▶ **Extracted records**:
Lemma listener_fresh s reg :
  wf s -> reg ∈ listeners s ->
  match r_listener reg with
  | LSuccess _ p | LError _ p | LComplete _ p | LTxError _ p => p < next_id s
  end.
Proof.
  intros Hs Hreg. pose proof (wf_listeners s Hs reg Hreg) as Hok.
  unfold reg_ok, request_promise, done_promise in Hok.
  destruct (r_listener reg); destruct Hok as (_ & _ & Hp);
    by apply (wf_promises s Hs) in Hp.
Qed.

Lemma not_registered s t ty l :
  wf s ->
  match l with
  | LSuccess _ p | LError _ p | LComplete _ p | LTxError _ p => next_id s <= p
  end ->
  Registration t ty l ∉ listeners s.
Proof.
  intros Hs Hl Hin. apply (listener_fresh s _ Hs) in Hin. simpl in Hin.
  destruct l; lia.
Qed.

Lemma promisifyRequest_native r s :
  wf s ->
  promisifyRequest (VNative r) s = (Ret (VPromise (next_id s)), promisified r s).
Proof.
  intros Hs. unfold promisifyRequest.
  erewrite bind_eq by apply new_promise_eq.
  erewrite bind_eq.
  2:{ apply addEventListener_new. simpl. apply not_registered; simpl; auto. }
  erewrite bind_eq.
  2:{ apply addEventListener_new. simpl. rewrite elem_of_app. intros [Hin|Hin].
      - revert Hin. apply not_registered; simpl; auto.
      - apply list_elem_of_singleton in Hin. discriminate. }
  unfold add_reaction, modify, bind, ret. simpl. rewrite lookup_insert_eq. simpl.
  unfold promisified. f_equal. unfold_with. f_equal.
  - by rewrite insert_insert_eq.
  - by rewrite <- app_assoc.
Qed.


End Wrap.

Section Wrap.
Context `{E : Engine}.

Lemma allocated_mono n m v : n <= m -> allocated n v -> allocated m v.
Proof. destruct v; simpl; auto; lia. Qed.

Lemma wraps_not_promise w k : wraps w k -> forall p, w <> VPromise p.
Proof. destruct w; simpl; try done. Qed.

Lemma wf_promisified r s : wf s -> wf (promisified r s) /\ grows s (promisified r s).
Proof.
  intros Hs. pose proof Hs as [Hc Hr Hq Ht Hd Hi Hl Hp Hj].
  assert (Hfresh : promises s !! next_id s = None).
  { destruct (promises s !! next_id s) eqn:Heq; [|done]. apply Hp in Heq. lia. }
  assert (Hold : forall p, is_Some (promises s !! p) -> p <> next_id s).
  { intros p [x Hx] ->. congruence. }
  split; [split|split]; unfold promisified; simpl.
  - intros k w Hk. destruct (Hc k w Hk) as [Hw Hwr]. split; [|done].
    case_decide as Heq; [|done].
    by apply wraps_not_promise with (p := next_id s) in Hwr.
  - intros w k. case_decide as Heq.
    + intros _. subst w. simpl. lia.
    + intros Hw. apply Hr in Hw. eapply allocated_mono; [|done]. lia.
  - intros p k. unfold promise_state, request_listening. simpl.
    case_decide as Heq.
    + intros [= <-]. inversion Heq; subst p. exists r. rewrite lookup_insert_eq.
      split; [done|]. split; [by eexists|]. intros _.
      split; rewrite elem_of_app, !elem_of_cons; auto.
    + intros Hk. destruct (Hq p k Hk) as (r0 & -> & Hsome & Hpend).
      exists r0. rewrite lookup_insert_ne by (symmetry; by apply Hold).
      split; [done|]. split; [done|]. intros Hpd. destruct (Hpend Hpd).
      split; apply elem_of_app; by left.
  - done.
  - intros k x Hk. destruct (Hd k x Hk) as (t & p & -> & -> & Hsome & Hpend).
    exists t, p. unfold promise_state, tx_listening in *. simpl.
    rewrite lookup_insert_ne by (symmetry; by apply Hold).
    split; [done|]. split; [done|]. split; [done|]. intros Hpd.
    destruct (Hpend Hpd) as (? & ? & ?). repeat split; apply elem_of_app; by left.
  - done.
  - intros reg. rewrite elem_of_app. intros [Hin|Hin].
    + pose proof (Hl reg Hin) as Hok. unfold reg_ok, request_promise, done_promise in *.
      simpl. destruct (r_listener reg) as [r0 p|r0 p|t p|t p];
        destruct Hok as (Hreg & Hm & Hpr); (split; [done|]);
        rewrite lookup_insert_ne by (symmetry; apply Hold; by eexists);
        (split; [|done]); try done.
      all: case_decide as Heq; [|done]; inversion Heq; subst p;
        exfalso; eapply Hold; [by eexists|done].
    + unfold reg_ok, request_promise. simpl.
      rewrite !elem_of_cons, elem_of_nil in Hin. destruct Hin as [-> | [-> | []]].
      all: simpl; rewrite decide_True by done;
        by rewrite lookup_insert_eq.
  - intros p x. rewrite lookup_insert. case_decide.
    + intros _. subst p. lia.
    + intros Hx. apply Hp in Hx. lia.
  - done.
  - lia.
  - done.
  - intros k w Hk. case_decide as Heq; [|done].
    subst k. apply Hr in Hk. simpl in Hk. lia.
  - done.
  - done.
  - intros p st. unfold promise_state. simpl. intros Hst _.
    rewrite lookup_insert_ne; [done|].
    symmetry. apply Hold. destruct (promises s !! p); [by eexists|done].
Qed.


Lemma wm_has_false k m : wm_get k m = None -> wm_has k m = false.
Proof.
  intros H. unfold wm_has. rewrite H. apply bool_decide_eq_false_2.
  by intros [? ?].
Qed.

Lemma wm_has_true k m v : wm_get k m = Some v -> wm_has k m = true.
Proof. intros H. unfold wm_has. rewrite H. apply bool_decide_eq_true_2. by eexists. Qed.

Lemma cacheDone_native t s :
  wf s -> wm_get (VNative t) (transactionDoneMap s) = None ->
  cacheDonePromiseForTransaction (VNative t) s = (Ret tt, done_added t s).
Proof.
  intros Hs Hnone. unfold cacheDonePromiseForTransaction.
  erewrite bind_eq by reflexivity. simpl. rewrite (wm_has_false _ _ Hnone).
  erewrite bind_eq by apply new_promise_eq.
  erewrite bind_eq.
  2:{ apply addEventListener_new. simpl. apply not_registered; simpl; auto. }
  erewrite bind_eq.
  2:{ apply addEventListener_new. simpl. rewrite elem_of_app, !elem_of_cons, elem_of_nil.
      intros [Hin|[Hin|[]]]; [|discriminate].
      revert Hin. apply not_registered; simpl; auto. }
  erewrite bind_eq.
  2:{ apply addEventListener_new. simpl. rewrite !elem_of_app, !elem_of_cons, !elem_of_nil.
      intros [[Hin|[Hin|[]]]|[Hin|[]]]; [|discriminate..].
      revert Hin. apply not_registered; simpl; auto. }
  unfold modify, done_added. f_equal. unfold_with. f_equal.
  by rewrite <- !app_assoc.
Qed.

Lemma cacheDone_known tx s :
  is_Some (wm_get tx (transactionDoneMap s)) ->
  cacheDonePromiseForTransaction tx s = (Ret tt, s).
Proof.
  intros [v Hv]. unfold cacheDonePromiseForTransaction.
  erewrite bind_eq by reflexivity. simpl. by rewrite (wm_has_true _ _ _ Hv).
Qed.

▶ **Directions**: Repeat the listing above exactly, every line of it.

▶ **Solved problem**:
Lemma listener_fresh s reg :
  wf s -> reg ∈ listeners s ->
  match r_listener reg with
  | LSuccess _ p | LError _ p | LComplete _ p | LTxError _ p => p < next_id s
  end.
Proof.
  intros Hs Hreg. pose proof (wf_listeners s Hs reg Hreg) as Hok.
  unfold reg_ok, request_promise, done_promise in Hok.
  destruct (r_listener reg); destruct Hok as (_ & _ & Hp);
    by apply (wf_promises s Hs) in Hp.
Qed.

Lemma not_registered s t ty l :
  wf s ->
  match l with
  | LSuccess _ p | LError _ p | LComplete _ p | LTxError _ p => next_id s <= p
  end ->
  Registration t ty l ∉ listeners s.
Proof.
  intros Hs Hl Hin. apply (listener_fresh s _ Hs) in Hin. simpl in Hin.
  destruct l; lia.
Qed.

Lemma promisifyRequest_native r s :
  wf s ->
  promisifyRequest (VNative r) s = (Ret (VPromise (next_id s)), promisified r s).
Proof.
  intros Hs. unfold promisifyRequest.
  erewrite bind_eq by apply new_promise_eq.
  erewrite bind_eq.
  2:{ apply addEventListener_new. simpl. apply not_registered; simpl; auto. }
  erewrite bind_eq.
  2:{ apply addEventListener_new. simpl. rewrite elem_of_app. intros [Hin|Hin].
      - revert Hin. apply not_registered; simpl; auto.
      - apply list_elem_of_singleton in Hin. discriminate. }
  unfold add_reaction, modify, bind, ret. simpl. rewrite lookup_insert_eq. simpl.
  unfold promisified. f_equal. unfold_with. f_equal.
  - by rewrite insert_insert_eq.
  - by rewrite <- app_assoc.
Qed.


End Wrap.

Section Wrap.
Context `{E : Engine}.

Lemma allocated_mono n m v : n <= m -> allocated n v -> allocated m v.
Proof. destruct v; simpl; auto; lia. Qed.

Lemma wraps_not_promise w k : wraps w k -> forall p, w <> VPromise p.
Proof. destruct w; simpl; try done. Qed.

Lemma wf_promisified r s : wf s -> wf (promisified r s) /\ grows s (promisified r s).
Proof.
  intros Hs. pose proof Hs as [Hc Hr Hq Ht Hd Hi Hl Hp Hj].
  assert (Hfresh : promises s !! next_id s = None).
  { destruct (promises s !! next_id s) eqn:Heq; [|done]. apply Hp in Heq. lia. }
  assert (Hold : forall p, is_Some (promises s !! p) -> p <> next_id s).
  { intros p [x Hx] ->. congruence. }
  split; [split|split]; unfold promisified; simpl.
  - intros k w Hk. destruct (Hc k w Hk) as [Hw Hwr]. split; [|done].
    case_decide as Heq; [|done].
    by apply wraps_not_promise with (p := next_id s) in Hwr.
  - intros w k. case_decide as Heq.
    + intros _. subst w. simpl. lia.
    + intros Hw. apply Hr in Hw. eapply allocated_mono; [|done]. lia.
  - intros p k. unfold promise_state, request_listening. simpl.
    case_decide as Heq.
    + intros [= <-]. inversion Heq; subst p. exists r. rewrite lookup_insert_eq.
      split; [done|]. split; [by eexists|]. intros _.
      split; rewrite elem_of_app, !elem_of_cons; auto.
    + intros Hk. destruct (Hq p k Hk) as (r0 & -> & Hsome & Hpend).
      exists r0. rewrite lookup_insert_ne by (symmetry; by apply Hold).
      split; [done|]. split; [done|]. intros Hpd. destruct (Hpend Hpd).
      split; apply elem_of_app; by left.
  - done.
  - intros k x Hk. destruct (Hd k x Hk) as (t & p & -> & -> & Hsome & Hpend).
    exists t, p. unfold promise_state, tx_listening in *. simpl.
    rewrite lookup_insert_ne by (symmetry; by apply Hold).
    split; [done|]. split; [done|]. split; [done|]. intros Hpd.
    destruct (Hpend Hpd) as (? & ? & ?). repeat split; apply elem_of_app; by left.
  - done.
  - intros reg. rewrite elem_of_app. intros [Hin|Hin].
    + pose proof (Hl reg Hin) as Hok. unfold reg_ok, request_promise, done_promise in *.
      simpl. destruct (r_listener reg) as [r0 p|r0 p|t p|t p];
        destruct Hok as (Hreg & Hm & Hpr); (split; [done|]);
        rewrite lookup_insert_ne by (symmetry; apply Hold; by eexists);
        (split; [|done]); try done.
      all: case_decide as Heq; [|done]; inversion Heq; subst p;
        exfalso; eapply Hold; [by eexists|done].
    + unfold reg_ok, request_promise. simpl.
      rewrite !elem_of_cons, elem_of_nil in Hin. destruct Hin as [-> | [-> | []]].
      all: simpl; rewrite decide_True by done;
        by rewrite lookup_insert_eq.
  - intros p x. rewrite lookup_insert. case_decide.
    + intros _. subst p. lia.
    + intros Hx. apply Hp in Hx. lia.
  - done.
  - lia.
  - done.
  - intros k w Hk. case_decide as Heq; [|done].
    subst k. apply Hr in Hk. simpl in Hk. lia.
  - done.
  - done.
  - intros p st. unfold promise_state. simpl. intros Hst _.
    rewrite lookup_insert_ne; [done|].
    symmetry. apply Hold. destruct (promises s !! p); [by eexists|done].
Qed.


Lemma wm_has_false k m : wm_get k m = None -> wm_has k m = false.
Proof.
  intros H. unfold wm_has. rewrite H. apply bool_decide_eq_false_2.
  by intros [? ?].
Qed.

Lemma wm_has_true k m v : wm_get k m = Some v -> wm_has k m = true.
Proof. intros H. unfold wm_has. rewrite H. apply bool_decide_eq_true_2. by eexists. Qed.

Lemma cacheDone_native t s :
  wf s -> wm_get (VNative t) (transactionDoneMap s) = None ->
  cacheDonePromiseForTransaction (VNative t) s = (Ret tt, done_added t s).
Proof.
  intros Hs Hnone. unfold cacheDonePromiseForTransaction.
  erewrite bind_eq by reflexivity. simpl. rewrite (wm_has_false _ _ Hnone).
  erewrite bind_eq by apply new_promise_eq.
  erewrite bind_eq.
  2:{ apply addEventListener_new. simpl. apply not_registered; simpl; auto. }
  erewrite bind_eq.
  2:{ apply addEventListener_new. simpl. rewrite elem_of_app, !elem_of_cons, elem_of_nil.
      intros [Hin|[Hin|[]]]; [|discriminate].
      revert Hin. apply not_registered; simpl; auto. }
  erewrite bind_eq.
  2:{ apply addEventListener_new. simpl. rewrite !elem_of_app, !elem_of_cons, !elem_of_nil.
      intros [[Hin|[Hin|[]]]|[Hin|[]]]; [|discriminate..].
      revert Hin. apply not_registered; simpl; auto. }
  unfold modify, done_added. f_equal. unfold_with. f_equal.
  by rewrite <- !app_assoc.
Qed.

Lemma cacheDone_known tx s :
  is_Some (wm_get tx (transactionDoneMap s)) ->
  cacheDonePromiseForTransaction tx s = (Ret tt, s).
Proof.
  intros [v Hv]. unfold cacheDonePromiseForTransaction.
  erewrite bind_eq by reflexivity. simpl. by rewrite (wm_has_true _ _ _ Hv).
Qed.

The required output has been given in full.